3.2.2. Post-hypoxia treatment model

TCMK-1 cells were cultured in growth medium for 6 h before hypoxia, growth medium was completely removed, and the cells were washed with PBS. Hypoxia exposure was performed as in 3.2.1. Pre-hypoxia treatment model of material and methods section. After the hypoxia treatment, the hypoxia chamber was dismantled and the hypoxia medium was removed, and the cells were washed with PBS. The cells were cultured with fresh oxygenated medium containing FBS, 1% penicillin/streptomycin, 4 phlorotannins in a mixture of 20% O₂, 5% CO₂, 75% N₂ for 9 h, and then used for experiments. The experimental method and image scheme is shown in Figure S1.

Manuscript: Figure 1 legend, Line 92 (previous)
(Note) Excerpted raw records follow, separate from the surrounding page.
(** C5. On every node and in every order in which claims, publications and
    removals begin, are answered and commit, no state has two generations of a
    cell placed; and a claim that succeeds found the cell not placed in the state
    it committed on, not only in the one it read, and readers then see the
    claimed placement. *)
Theorem claim_exclusive (h : History (S := S)) : reached h ->
  (forall st, st ∈ h -> one_each st.1) /\
  forall answer began e h', op_valid (OpClaim e) -> claim_placement answer began e h = (Ok Claimed, h') ->
    exists s0 w0 s' w', h !! 0%nat = Some (s0, w0) /\ h' = (s', w') :: h /\
      (forall g, is_gen g -> ~ placed s0 (pe_sri e) g) /\
      get_placement all_done s' (pe_sri e) = Ok (Some e).
Proof.
  intros Hr. pose proof (reached_ok _ Hr) as Hok. split; [intros st Hst; by apply (ok_rows _ Hok)|].
  intros answer began e h' [Hs Hg] Hrun. pose proof (reached_ok _ (reached_op h answer began (OpClaim e) Hr (conj Hs Hg))) as Hok'.
  cbn [run_op] in Hok'. rewrite Hrun in Hok'. cbn [snd] in Hok'.
  apply write_tx_ok in Hrun as (s & w & s0 & w0 & t & Hb & Hhd & Hclaim & Hno & ->).
  pose proof (do_claim_run answer e s) as Hd. rewrite Hclaim in Hd.
  destruct Hd as [[_ []]|(Hread & Hnone & [[_ []]|(v & Hv & Hw)])]; [done..|].
  assert (forall g, is_gen g -> ~ placed s0 (pe_sri e) g) as Hfree.
  { intros g Hg' Hp. apply (ok_claimed _ Hok _ _ _ _ _ _ _ Hb Hhd Hs Hg' (Hno _ Hread)) in Hp as [v' Hv'].
    apply prefix_rows in Hv'. rewrite Hnone in Hv'. by apply elem_of_nil in Hv'. }
  eexists _, _, _, _. split_and!; [done..|].
  destruct (ok_rows _ Hok' (apply_writes s0 (rt_writes t), map fst (rt_writes t))) as [Hc _]; [by left|]. cbn [fst] in Hc.
  rewrite get_placement_newest with (g := pe_gen e) (v := v) (row := placement_row e); [by destruct e|done..| |by apply from_to].
  rewrite Hw. unfold apply_writes, write. cbn [fold_left fst snd]. apply newest_row_only; [done|by rewrite kv_get_insert_eq|].
  intros g' Hg'. rewrite placed_insert, placed_claim by done. intros [[_ <-]|Hp]; [done|]. by apply Hfree in Hp.
Qed.

(** A deployment publishes itself only as the cell's one current life: when a
    publication succeeds its generation is the one placed in the state it commits
    on, and readers then see it; when it was overtaken, nothing changes. *)
Theorem commit_fenced (h h' : History (S := S)) answer began e outcome : reached h -> op_valid (OpCommit e) ->
  commit_placement answer began e h = (Ok outcome, h') ->
  exists s0 w0 s' w', h !! 0%nat = Some (s0, w0) /\ h' = (s', w') :: h /\
    if fence_applied outcome then
      (forall g, is_gen g -> placed s0 (pe_sri e) g <-> g = pe_gen e) /\
      get_placement all_done s' (pe_sri e) = Ok (Some e)
    else s' = s0 /\ w' = [].
Proof.
  intros Hr [Hs Hg] Hrun. pose proof (reached_ok _ Hr) as Hok.
  pose proof (reached_ok _ (reached_op h answer began (OpCommit e) Hr (conj Hs Hg))) as Hok'.
  cbn [run_op] in Hok'. rewrite Hrun in Hok'. cbn [snd] in Hok'.
  apply write_tx_ok in Hrun as (s & w & s0 & w0 & t & Hb & Hhd & Hcommit & Hno & ->).
  pose proof (do_commit_run answer e s) as Hd. rewrite Hcommit in Hd.
  eexists _, _, _, _. split_and!; [done..|]. destruct (fence_applied outcome) eqn:Ho.
  - destruct outcome; try done. destruct Hd as [[_ []]|(Hread & (gens & Hsees & Hmax) & _ & v & Hv & Hw)]; [done|].
    destruct (ok_rows _ Hok _ (list_elem_of_lookup_2 _ _ _ Hb)) as [Hcs _].
    destruct (ok_rows _ Hok _ (list_elem_of_lookup_2 _ _ _ Hhd)) as [Hc0 Hone]. cbn [fst] in *.
    assert (placed s0 (pe_sri e) (pe_gen e)) as Hp.
    { unfold placed. rewrite (ok_same _ Hok _ _ _ _ _ _ Hb Hhd (Hno _ Hread)). by eapply sees_placed, gen_max_elem. }
    assert (forall g, is_gen g -> placed s0 (pe_sri e) g -> g = pe_gen e) as Honly by (intros g Hg' Hp'; by eapply Hone).
    split; [intros g Hg'; split; [auto|by intros ->]|].
    destruct (ok_rows _ Hok' (apply_writes s0 (rt_writes t), map fst (rt_writes t))) as [Hc _]; [by left|]. cbn [fst] in Hc.
    rewrite get_placement_newest with (g := pe_gen e) (v := v) (row := placement_row e); [by destruct e|done..| |by apply from_to].
    rewrite Hw. unfold apply_writes, write. cbn [fold_left fst snd]. apply newest_row_only; [done|by rewrite kv_get_insert_eq|].
    intros g' Hg'. rewrite placed_insert by done. intros [[_ <-]|Hp']; auto.
  - destruct Hd as [[-> _]|(_ & _ & Hok2 & _)]; [done|]. by rewrite (Hok2 _ eq_refl) in Ho.
Qed.

(** ** Removals *)

Lemma get_placement_same (s s' : S) sri : canonical s -> canonical s' -> is_sri sri ->
  (forall g v, newest_row s sri g v <-> newest_row s' sri g v) -> get_placement all_done s sri = get_placement all_done s' sri.
Proof.
  intros Hc Hc' Hsri Hsame. rewrite !get_placement_eq. unfold newest_placements.
  destruct (read_newest placement_from_row s sri Hc Hsri) as [[Hnil ->]|(g & v & Hrow & ->)];
    destruct (read_newest placement_from_row s' sri Hc' Hsri) as [[Hnil' ->]|(g' & v' & Hrow' & ->)].
  - done.
  - apply Hsame in Hrow' as (_ & Hget%prefix_rows & _). rewrite Hnil in Hget. by apply elem_of_nil in Hget.
  - apply Hsame in Hrow as (_ & Hget%prefix_rows & _). rewrite Hnil' in Hget. by apply elem_of_nil in Hget.
  - apply Hsame in Hrow. by destruct (newest_row_unique _ _ _ _ _ _ Hrow Hrow') as [-> ->].
Qed.

(** Rows without a generation that is not the newest. *)
Lemma newest_row_without (s s' : S) sri g g0 v0 sri' : is_sri sri -> is_gen g -> is_sri sri' -> newest_row s sri g0 v0 -> g ≠ g0 ->
  (forall k, k ≠ generation_key sri g -> k ≠ placement_claim_key sri -> kv_get s' k = kv_get s k) ->
  (kv_get s' (generation_key sri g) = None \/ kv_get s' (generation_key sri g) = kv_get s (generation_key sri g)) ->
  forall g1 v1, newest_row s sri' g1 v1 <-> newest_row s' sri' g1 v1.
Proof.
  intros Hsri Hg Hsri' Hnew Hne Hsame Hown. pose proof Hnew as (Hg0 & Hget0 & Hmax0).
  assert (forall g2, is_gen g2 -> ~ (sri = sri' /\ g = g2) -> kv_get s' (generation_key sri' g2) = kv_get s (generation_key sri' g2)) as Hother.
  { intros g2 Hg2 Hn. apply Hsame; [|apply keys_apart]. intros Heq. apply Hn. apply generation_key_inj in Heq as [-> ->]; done. }
  assert (forall g2, is_gen g2 -> placed s' sri' g2 -> placed s sri' g2) as Hless.
  { intros g2 Hg2. unfold placed. destruct (decide (sri = sri' /\ g = g2)) as [[<- <-]|Hn]; [|by rewrite Hother].
    destruct Hown as [-> | ->]; [by intros []|done]. }
  intros g1 v1. split.
  - intros Hrow. assert (~ (sri = sri' /\ g = g1)) as Hn.
    { intros [<- <-]. by destruct (newest_row_unique _ _ _ _ _ _ Hrow Hnew). }
    destruct Hrow as (Hg1 & Hget1 & Hmax1). split_and!; [done|by rewrite Hother|auto].
  - intros (Hg1 & Hget1 & Hmax1). split_and!; [done| |].
    + destruct (decide (sri = sri' /\ g = g1)) as [[<- <-]|Hn]; [|by rewrite <- Hother]. destruct Hown as [Hnone|Heq]; congruence.
    + intros g2 Hg2 Hp. destruct (decide (sri = sri' /\ g = g2)) as [[<- <-]|Hn]; [|apply Hmax1; [done|unfold placed; by rewrite Hother]].
      assert (gen_ltb g1 g0 = false) as Hle.
      { apply Hmax1; [done|]. unfold placed. rewrite Hother; [by eexists|done|]. intros [_ ->]. done. }
      specialize (Hmax0 g Hg Hp). destruct (gen_ltb g1 g) eqn:Hlt; [|done].
      apply gen_ltb_false in Hmax0 as [Hmax0|]; [|congruence]. by rewrite (gen_ltb_trans _ _ _ Hlt Hmax0) in Hle.
Qed.

Lemma kv_get_deleted (s : S) ws k : Forall (fun w => w.2 = None) ws -> kv_get (apply_writes s ws) k = None \/ kv_get (apply_writes s ws) k = kv_get s k.
Proof.
  unfold apply_writes. intros Hall. revert s. induction Hall as [|[k' o] ws Ho _ IH]; intros s; [by right|]. cbn in Ho. subst o.
  cbn [fold_left]. destruct (IH (write s (k', None))) as [->|Heq]; [by left|]. rewrite Heq. unfold write. cbn [fst snd].
  rewrite kv_get_remove. case_decide; auto.
Qed.

Lemma canonical_deleted (s : S) ws : Forall (fun w => w.2 = None) ws -> canonical s -> canonical (apply_writes s ws).
Proof.
  intros Hall Hc k v Hk Hpre. destruct (kv_get_deleted s ws k Hall) as [Hn|Heq]; [congruence|]. apply (Hc k v); [by rewrite <- Heq|done].
Qed.

(** A removal that acts for an earlier life of a cell, such as one by a runtime
    back from the dead, changes what no reader sees: whatever it read and however
    its calls are answered, the placement of that cell and of every other one
    reads as before, as long as the life it names is not the newest. *)
Theorem stale_removal_unseen (h : History (S := S)) answer began sri g (s0 : S) w0 g0 v0 :
  is_sri sri -> is_gen g -> h !! 0%nat = Some (s0, w0) -> canonical s0 -> newest_row s0 sri g0 v0 -> g ≠ g0 ->
  exists s' w' h', (remove_placement answer began sri g h).2 = (s', w') :: h' /\
    forall sri', is_sri sri' -> get_placement all_done s' sri' = get_placement all_done s0 sri'.
Proof.
  intros Hsri Hg Hhd Hc Hnew Hne. unfold remove_placement, write_tx_in.
  destruct h as [|st h]; [done|]. injection Hhd as ->. destruct (_ !! began) as [[s w]|] eqn:Hb; [|by exists s0, w0, h].
  pose proof (do_remove_run answer sri g s) as Hrun. destruct (do_remove answer sri g (begin s)) as [r t].
  destruct (refuses _ _); [by exists s0, w0, h|]. eexists _, _, _. split; [done|]. intros sri' Hsri'.
  assert (rt_writes t ∈ [[]; [(generation_key sri g, None)]; [(generation_key sri g, None); (placement_claim_key sri, None)]]) as Hw.
  { destruct r; [rewrite Hrun; set_solver|done]. }
  assert (Forall (fun w : str * option bytes => w.2 = None) (rt_writes t) /\
    forall k, k ∈ map fst (rt_writes t) -> k = generation_key sri g \/ k = placement_claim_key sri) as [Hdel Hkeys].
  { clear Hrun. rewrite !elem_of_cons, elem_of_nil in Hw. destruct Hw as [->|[->|[->|[]]]];
      (split; [by repeat constructor|cbn [map fst]; set_solver]). }
  apply get_placement_same; [by apply canonical_deleted|done..|]. intros g1 v1. symmetry.
  apply (newest_row_without s0 _ sri g g0 v0); [done..| |by apply kv_get_deleted].
  intros k Hk1 Hk2. apply kv_get_writes. intros Hin. by destruct (Hkeys _ Hin).
Qed.

(** ** The instance registry *)

Definition deletes (sri : Sri) (gens : list Gen) : list (str * option bytes) := map (fun g => (generation_key sri g, None)) gens.

Lemma remove_row_run answer sri g (t : RowTx (S := S)) : let '(r, t') := remove_row answer sri g t in
  match r with
  | Ok _ => rt_writes t' = rt_writes t ++ deletes sri [g]
  | Err _ => rt_writes t' = rt_writes t \/ rt_writes t' = rt_writes t ++ deletes sri [g]
  end.
Proof.
  unfold remove_row, newest_generation, generations, get_key, list_keys, delete_key, write_key, mbind, calls_bind, mret, calls_ret, lift_res, call.
  cbn -[mapM_res generation_key]. repeat (case_match; cbn -[mapM_res generation_key]; simplify_eq); cbn [rt_writes] in *; auto.
Qed.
Figure 1. Inhibitory effects of phlorotannins from E. cava extract on HMGB1 synthesis and secretion in pre-ischemia and post-ischemia models (A, B) To examine the preventive effects of 4 phlorotannins from E. cava extract (DK, PHB, PPB, PFFA), they were added to mouse kidney tubular cells (TCMK-1) before ischemia (pre-ischemia model). (C, D) To examine the therapeutic effects of the 4 phlorotannins, they were added to TCMK-1 after ischemia (post-ischemia model). HMGB1 (A, C) synthesis and (B, D) secretion levels were measured by ELISA in the TCMK-1 lysate and supernatant, respectively. All levels are normalized to those in cells treated with PBS under normoxic control conditions. Same letters represent no significant difference (p ≥ 0.05). DK, dieckol; PHB, 2,7-phloroglucinol-6,6-bieckol, PPB, pyrogallol-phloroglucinol-6,6-bieckol; PFFA, phlorofucofuroeckol A; HMGB1, high mobility group box 1.
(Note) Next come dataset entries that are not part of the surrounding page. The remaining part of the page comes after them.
(* ===== verification/Exec.v ===== *)
(** * The execution runtime's supervision

    [src/swarm/sorg-execution]: which cells a runtime hosts, what it does when
    one of them ends, the pass that checks each of them against the rows
    ([event_loop/supervision_pass.rs]), and the sweep of what an earlier process
    of the same node left behind ([supervision/startup.rs]).

    A cell's handle is its entry of [cells]: dropping it ends the cell.  What a
    pass reads is a record of answers, by the number of the read where one could
    be read twice; what it sends is the reports it returns. *)

From S2P Require Import Prelude Bytes Domain Store Supervision Hygiene Skew.
From Stdlib Require Import ZArith Lia Strings.Byte.
From stdpp Require Import base list option gmap sets.

Local Open Scope Z_scope.

Module Exec.

(** ** Reports of deaths *)

Inductive Report :=
  | CellLost (parent cell : Sri) (local_name : option str) (reason : LostReason)
  | RecordRoot (cell : Sri) (gen_id : Gen) (reason : LostReason).

Definition report_cell_death (cell : Sri) (gen_id : Gen) (parent : option Sri) (detached : bool) (local_name : option str)
    (reason : LostReason) : option Report :=
  if detached then None
  else match parent with
       | Some parent => Some (CellLost parent cell local_name reason)
       | None => Some (RecordRoot cell gen_id reason)
       end.

(** ** The runtime *)

Inductive CleanupAction := ReleaseCell (sri : Sri) (g : Gen) | RemoveInstance (sri : Sri) (g : Gen).
#[export] Instance CleanupAction_eq_dec : EqDecision CleanupAction. Proof. solve_decision. Defined.

Record Runtime := mkRuntime {
  ex_id : RuntimeId;
  ex_cells : gset Sri;
  ex_timing : SupervisionTiming;
  ex_meta : gmap Sri WatchedCell;
  ex_fencing : FencingState;
  ex_tracker : Tracker;
  ex_skew : ClockSkewWatch;
  ex_cleanup : list CleanupAction;
  ex_sweep_done : bool;
}.

Definition runtime_new (id : RuntimeId) (now : Instant) : Runtime :=
  mkRuntime id ∅ TIMING_DEFAULT ∅ [] (tk_new now) skew_new [] false.

Definition set_hosted (cells : gset Sri) (meta : gmap Sri WatchedCell) (fencing : FencingState) (rt : Runtime) : Runtime :=
  mkRuntime (ex_id rt) cells (ex_timing rt) meta fencing (ex_tracker rt) (ex_skew rt) (ex_cleanup rt) (ex_sweep_done rt).
Definition set_fencing (fencing : FencingState) (rt : Runtime) : Runtime := set_hosted (ex_cells rt) (ex_meta rt) fencing rt.
Definition set_cleanup (cleanup : list CleanupAction) (rt : Runtime) : Runtime :=
  mkRuntime (ex_id rt) (ex_cells rt) (ex_timing rt) (ex_meta rt) (ex_fencing rt) (ex_tracker rt) (ex_skew rt) cleanup (ex_sweep_done rt).
Definition set_watch (tracker : Tracker) (skew : ClockSkewWatch) (rt : Runtime) : Runtime :=
  mkRuntime (ex_id rt) (ex_cells rt) (ex_timing rt) (ex_meta rt) (ex_fencing rt) tracker skew (ex_cleanup rt) (ex_sweep_done rt).
Definition set_sweep (done : bool) (rt : Runtime) : Runtime :=
  mkRuntime (ex_id rt) (ex_cells rt) (ex_timing rt) (ex_meta rt) (ex_fencing rt) (ex_tracker rt) (ex_skew rt) (ex_cleanup rt) done.
Definition push_cleanup (actions : list CleanupAction) (rt : Runtime) : Runtime := set_cleanup (ex_cleanup rt ++ actions) rt.

(** ** Deploying, undeploying, ending *)

(** [deploy_cell_inner], from where the cell runs: its task is started by [run_cell]. *)
Definition deploy_cell (sri : Sri) (g : Gen) (lineage : SpawnLineage) (rt : Runtime) : Runtime :=
  set_hosted ({[sri]} ∪ ex_cells rt) (<[sri := mkWatched sri g lineage]> (ex_meta rt)) (ex_fencing rt) rt.

Definition kill_local (sri : Sri) (rt : Runtime) : Runtime :=
  set_hosted (ex_cells rt ∖ {[sri]}) (delete sri (ex_meta rt)) (forget sri (ex_fencing rt)) rt.

Inductive UndeployError := NotHosted | HostedAs (g : Gen).

Definition undeploy_cell (sri : Sri) (g : Gen) (rt : Runtime) : res UndeployError unit * Runtime :=
  match wc_gen <$> ex_meta rt !! sri with
  | None => (Err NotHosted, rt)
  | Some hosted => if bool_decide (hosted ≠ g) then (Err (HostedAs hosted), rt) else (Ok tt, kill_local sri rt)
  end.

Definition exit_is_crash (hosted : option Gen) (exited : Gen) : bool :=
  match hosted with None => true | Some hosted => bool_decide (hosted = exited) end.

Definition handle_cell_exited (sri : Sri) (g : Gen) (rt : Runtime) : option Report * Runtime :=
  if negb (bool_decide (sri ∈ ex_cells rt)) then (None, rt)
  else
    let meta := ex_meta rt !! sri in
    if negb (exit_is_crash (wc_gen <$> meta) g) then (None, rt)
    else
      let rt := kill_local sri rt in
      match meta with
      | None => (None, rt)
      | Some m =>
          (report_cell_death sri (wc_gen m) (ln_parent (wc_lineage m)) (ln_detached (wc_lineage m)) (ln_local_name (wc_lineage m)) Crashed,
           push_cleanup [ReleaseCell sri (wc_gen m); RemoveInstance sri (wc_gen m)] rt)
      end.

(** ** What an earlier process left *)

Definition select_remnants (cells : list PlacementEntry) (my_exec : RuntimeId) (hosted : gset Sri) : list (Sri * Gen) :=
  map (fun c => (pe_sri c, pe_gen c)) (List.filter (fun c =>
    match pe_kind c with Wasm runtime => bool_decide (runtime = my_exec) | _ => false end &&
    negb (bool_decide (pe_sri c ∈ hosted))) cells).

(** The rows as a sweep reads them, and which of its reports and of its removals of
    placements and instances succeed. *)
Record SweepInput := mkSweep {
  si_placements : option (list PlacementEntry);
  si_instance : Sri -> res unit (option CellInstance);
  si_sent : Sri -> bool;
  si_released : Sri -> bool;
  si_removed : Sri -> bool;
}.

Definition death_of (i : CellInstance) (sri : Sri) : option Report :=
  report_cell_death sri (ci_gen i) (ln_parent (ci_lineage i)) (ln_detached (ci_lineage i)) (ln_local_name (ci_lineage i)) Crashed.

(** One remnant: [None] is [continue] after a failure. *)
Definition sweep_remnant (inp : SweepInput) (remnant : Sri * Gen) : option (list Report * list CleanupAction) :=
  let '(sri, g) := remnant in
  match si_instance inp sri with
  | Err _ => None
  | Ok None => Some ([], [ReleaseCell sri g])
  | Ok (Some instance) =>
      match death_of instance sri with
      | Some report => if si_sent inp sri then Some ([report], [ReleaseCell sri g; RemoveInstance sri (ci_gen instance)]) else None
      | None => Some ([], [ReleaseCell sri g; RemoveInstance sri (ci_gen instance)])
      end
  end.

Definition sweep_step (inp : SweepInput) (st : bool * list Report * Runtime) (remnant : Sri * Gen) : bool * list Report * Runtime :=
  let '(complete, reports, rt) := st in
  match sweep_remnant inp remnant with
  | Some (sent, owed) => (complete, reports ++ sent, push_cleanup owed rt)
  | None => (false, reports, rt)
  end.

Definition startup_sweep (inp : SweepInput) (rt : Runtime) : bool * list Report * Runtime :=
  match si_placements inp with
  | None => (false, [], rt)
  | Some cells => fold_left (sweep_step inp) (select_remnants cells (ex_id rt) (ex_cells rt)) (true, [], rt)
  end.

(** [sweep_previous_incarnation], before the runtime is available: the reports sent and
    the rows removed, an instance's only after its placement's. *)
Definition boot_remnant (inp : SweepInput) (remnant : Sri * Gen) : list Report * list CleanupAction :=
  let '(sri, g) := remnant in
  match si_instance inp sri with
  | Err _ => ([], [])
  | Ok instance =>
      let note :=
        match instance with
        | Some i => if negb (ln_detached (ci_lineage i))
                    then (fun parent => CellLost parent sri (ln_local_name (ci_lineage i)) Crashed) <$> ln_parent (ci_lineage i)
                    else None
        | None => None
        end in
      let released :=
        if si_released inp sri
        then ReleaseCell sri g ::
               match instance with Some i => if si_removed inp sri then [RemoveInstance sri (ci_gen i)] else [] | None => [] end
        else [] in
      match note with
      | Some note => if si_sent inp sri then ([note], released) else ([], [])
      | None => ([], released)
      end
  end.

Definition sweep_previous_incarnation (inp : SweepInput) (my_exec : RuntimeId) : list Report * list CleanupAction :=
  match si_placements inp with
  | None => ([], [])
  | Some cells =>
      fold_left (fun '(reports, released) remnant =>
        let '(sent, gone) := boot_remnant inp remnant in (reports ++ sent, released ++ gone))
      (select_remnants cells my_exec ∅) ([], [])
  end.

(** ** The pass *)

(** Every owed cleanup is tried, what fails is kept; the actions carried out and the rest. *)
Fixpoint try_all (succeeds : nat -> bool) (n : nat) (pending : list CleanupAction) : list CleanupAction * list CleanupAction :=
  match pending with
  | [] => ([], [])
  | action :: pending =>
      let '(done, kept) := try_all succeeds (Datatypes.S n) pending in
      if succeeds n then (action :: done, kept) else (done, action :: kept)
  end.
Definition drain_cleanup (succeeds : nat -> bool) (rt : Runtime) : list CleanupAction * Runtime :=
  let '(done, kept) := try_all succeeds 0 (ex_cleanup rt) in (done, set_cleanup kept rt).

Record VerifyInput := mkVerify {
  vi_sweep : SweepInput;
  vi_cleaned : nat -> bool;
  vi_local_ms : option Z;
  vi_scan_at : Instant;
  vi_leases : option (list (RuntimeId * NodeLease));
  vi_leases_at : Instant;
  vi_now : Instant;
  vi_placement : nat -> Sri -> res unit (option PlacementEntry);
}.

(** The rows read so far in a pass. *)
Abbreviation RowCache := (gmap Z (RowRead RowFacts)) (only parsing).

Definition facts_of (my_exec : RuntimeId) (r : res unit (option PlacementEntry)) : RowRead RowFacts :=
  match r with
  | Ok (Some entry) => ROk (default my_exec (host (pe_kind entry)), pe_gen entry)
  | Ok None => RAbsent
  | Err _ => RFailed
  end.

Definition read_row (inp : VerifyInput) (my_exec : RuntimeId) (sri : Sri) (cache : RowCache) : RowRead RowFacts * RowCache :=
  match cache !! sri with
  | Some hit => (hit, cache)
  | None => let read := facts_of my_exec (vi_placement inp (size cache) sri) in (read, <[sri := read]> cache)
  end.

Definition parent_expired (now : Instant) (timing : SupervisionTiming) (tracker : Tracker) (grace_ms : option Z)
    (row : RowRead RowFacts) : option bool :=
  match row with
  | ROk (node, _) =>
      let tolerance :=
        match from_millis <$> grace_ms with
        | Some grace => grace
        | None => default (tm_ttl timing) (tk_ttl_of tracker node)
        end in
      Some (match tk_stale_for tracker node now with Some stale => tolerance <? stale | None => false end)
  | _ => None
  end.

Definition gather (inp : VerifyInput) (rt : Runtime) (cell : WatchedCell) (cache : RowCache) : Evidence * RowCache :=
  let '(self_row, cache) := read_row inp (ex_id rt) (wc_sri cell) cache in
  match ln_parent (wc_lineage cell), ln_detached (wc_lineage cell) with
  | Some parent, false =>
      let '(row, cache) := read_row inp (ex_id rt) parent cache in
      (mkEvidence self_row row (parent_expired (vi_now inp) (ex_timing rt) (ex_tracker rt) (ln_grace_ms (wc_lineage cell)) row), cache)
  | _, _ => (mkEvidence self_row RFailed None, cache)
  end.

Definition verify_cell (inp : VerifyInput) (st : Runtime * RowCache) (cell : WatchedCell) : Runtime * RowCache :=
  let '(rt, cache) := st in
  let '(ev, cache) := gather inp rt cell cache in
  let '(verdict, fencing) := evaluate (ex_id rt) cell ev (ex_fencing rt) in
  let rt := set_fencing fencing rt in
  match verdict with
  | Kill _ => (push_cleanup [ReleaseCell (wc_sri cell) (wc_gen cell); RemoveInstance (wc_sri cell) (wc_gen cell)]
                 (kill_local (wc_sri cell) rt), cache)
  | Keep => (rt, cache)
  end.

Definition watch_leases (inp : VerifyInput) (rt : Runtime) : option SkewReport * Runtime :=
  match vi_leases inp with
  | Some leases =>
      let tracker := observe_all leases (vi_leases_at inp) (ex_tracker rt) in
      let '(report, skew) := sample (ex_id rt) (vi_local_ms inp) (vi_scan_at inp)
        (map (fun e : RuntimeId * NodeLease => (e.1, nl_seq e.2, nl_ttl_ms e.2)) leases) (ex_skew rt) in
      (report, set_watch tracker skew rt)
  | None => (None, rt)
  end.

Definition verify_pass (inp : VerifyInput) (rt : Runtime) : list Report * list CleanupAction * option SkewReport * Runtime :=
  let '(reports, rt) :=
    if ex_sweep_done rt then ([], rt)
    else let '(done, reports, rt) := startup_sweep (vi_sweep inp) rt in (reports, set_sweep done rt) in
  let '(cleaned, rt) := drain_cleanup (vi_cleaned inp) rt in
  let '(skewed, rt) := watch_leases inp rt in
  let watched := map snd (map_to_list (ex_meta rt)) in
  (reports, cleaned, skewed, (fold_left (verify_cell inp) watched (rt, ∅)).1).

(** ** The event loop *)

Inductive Event :=
  | CellDeployed (sri : Sri) (g : Gen) (lineage : SpawnLineage)
  | CellUndeploy (sri : Sri) (g : Gen)
  | CellExited (sri : Sri) (g : Gen)
  | VerifyPass (inp : VerifyInput).

Definition process_event (event : Event) (rt : Runtime) : Runtime :=
  match event with
  | CellDeployed sri g lineage => deploy_cell sri g lineage rt
  | CellUndeploy sri g => (undeploy_cell sri g rt).2
  | CellExited sri g => (handle_cell_exited sri g rt).2
  | VerifyPass inp => (verify_pass inp rt).2
  end.

End Exec.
Manuscript: Figure 1 & legend, Line 92 (new)

Figure 1. Inhibitory effects of phlorotannins from E. cava extract on HMGB1 synthesis and secretion in pre-hypoxia and post-hypoxia treatment (A, B) To examine the preventive effects of 4 phlorotannins from E. cava extract (DK, PHB, PPB, PFFA), they were added to mouse kidney tubular cells (TCMK-1) before hypoxia (pre-hypoxia model). (C, D) To examine the therapeutic effects of the 4 phlorotannins, they were added to TCMK-1 after hypoxia (post- hypoxia model). HMGB1 (A, C) synthesis and (B, D) secretion levels were measured by ELISA in the TCMK-1 lysate and supernatant, respectively. All levels are normalized to those in cells treated with PBS under normoxic control conditions. Significance represented as; *, <0.05 versus PBS; $, <0.05 versus Hx/PBS; #, < 0.05 versus Hx/PPB. DK, dieckol; PHB, 2,7-phloroglucinol-6,6-bieckol, PPB, pyrogallol-phloroglucinol-6,6-bieckol; PFFA, phlorofucofuroeckol A; HMGB1, high mobility group box 1.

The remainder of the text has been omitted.